┌─ Data extracts
(** C10.  In every record that [processMessage] returns, [processed] is
    [isNew], and [isNew] is true exactly when the id of the message was not
    recorded in [processedMessages] when the call began: the call reports
    the message as processed exactly when its id was new.  The record
    carries the id of the message. *)
Theorem processed_is_isNew (clock : nat -> Z) (logic : BusinessLogic)
    (m : Message) (w : World) (r : Result) :
  snd (processMessage clock logic m w) = Returned r ->
  processed r = isNew r /\
  isNew r = negb (bool_decide (id m ∈ processedMessages w)) /\
  r_id r = id m.
Proof.
  step_split clock logic m w; simpl; intros E; inversion E; subst; simpl.
  - rewrite bool_decide_eq_true_2 by assumption. repeat split.
  - rewrite bool_decide_eq_false_2 by assumption. repeat split.
Qed.

Lemma processed_is_isNew_witness :
  let m := mkMessage "A1" "Order placed (Duplicate)" in
  let r := mkResult "A1" 0 false false in
  snd (processMessage (fun _ => 0) executeBusinessLogic m after_A1) =
    Returned r /\
  processed r = isNew r /\
  isNew r = negb (bool_decide (id m ∈ processedMessages after_A1)) /\
  r_id r = id m.
Proof.
  assert (H : snd (processMessage (fun _ => 0) executeBusinessLogic
                     (mkMessage "A1" "Order placed (Duplicate)") after_A1) =
              Returned (mkResult "A1" 0 false false))
    by (vm_compute; reflexivity).
  split; [exact H |].
  exact (processed_is_isNew (fun _ => 0) executeBusinessLogic _ _ _ H).
Defined.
└─
→ Work request
Every line of the entries above that includes "Order" should be copied.

→ Solution to this exercise
  let m := mkMessage "A1" "Order placed (Duplicate)" in
                     (mkMessage "A1" "Order placed (Duplicate)") after_A1) =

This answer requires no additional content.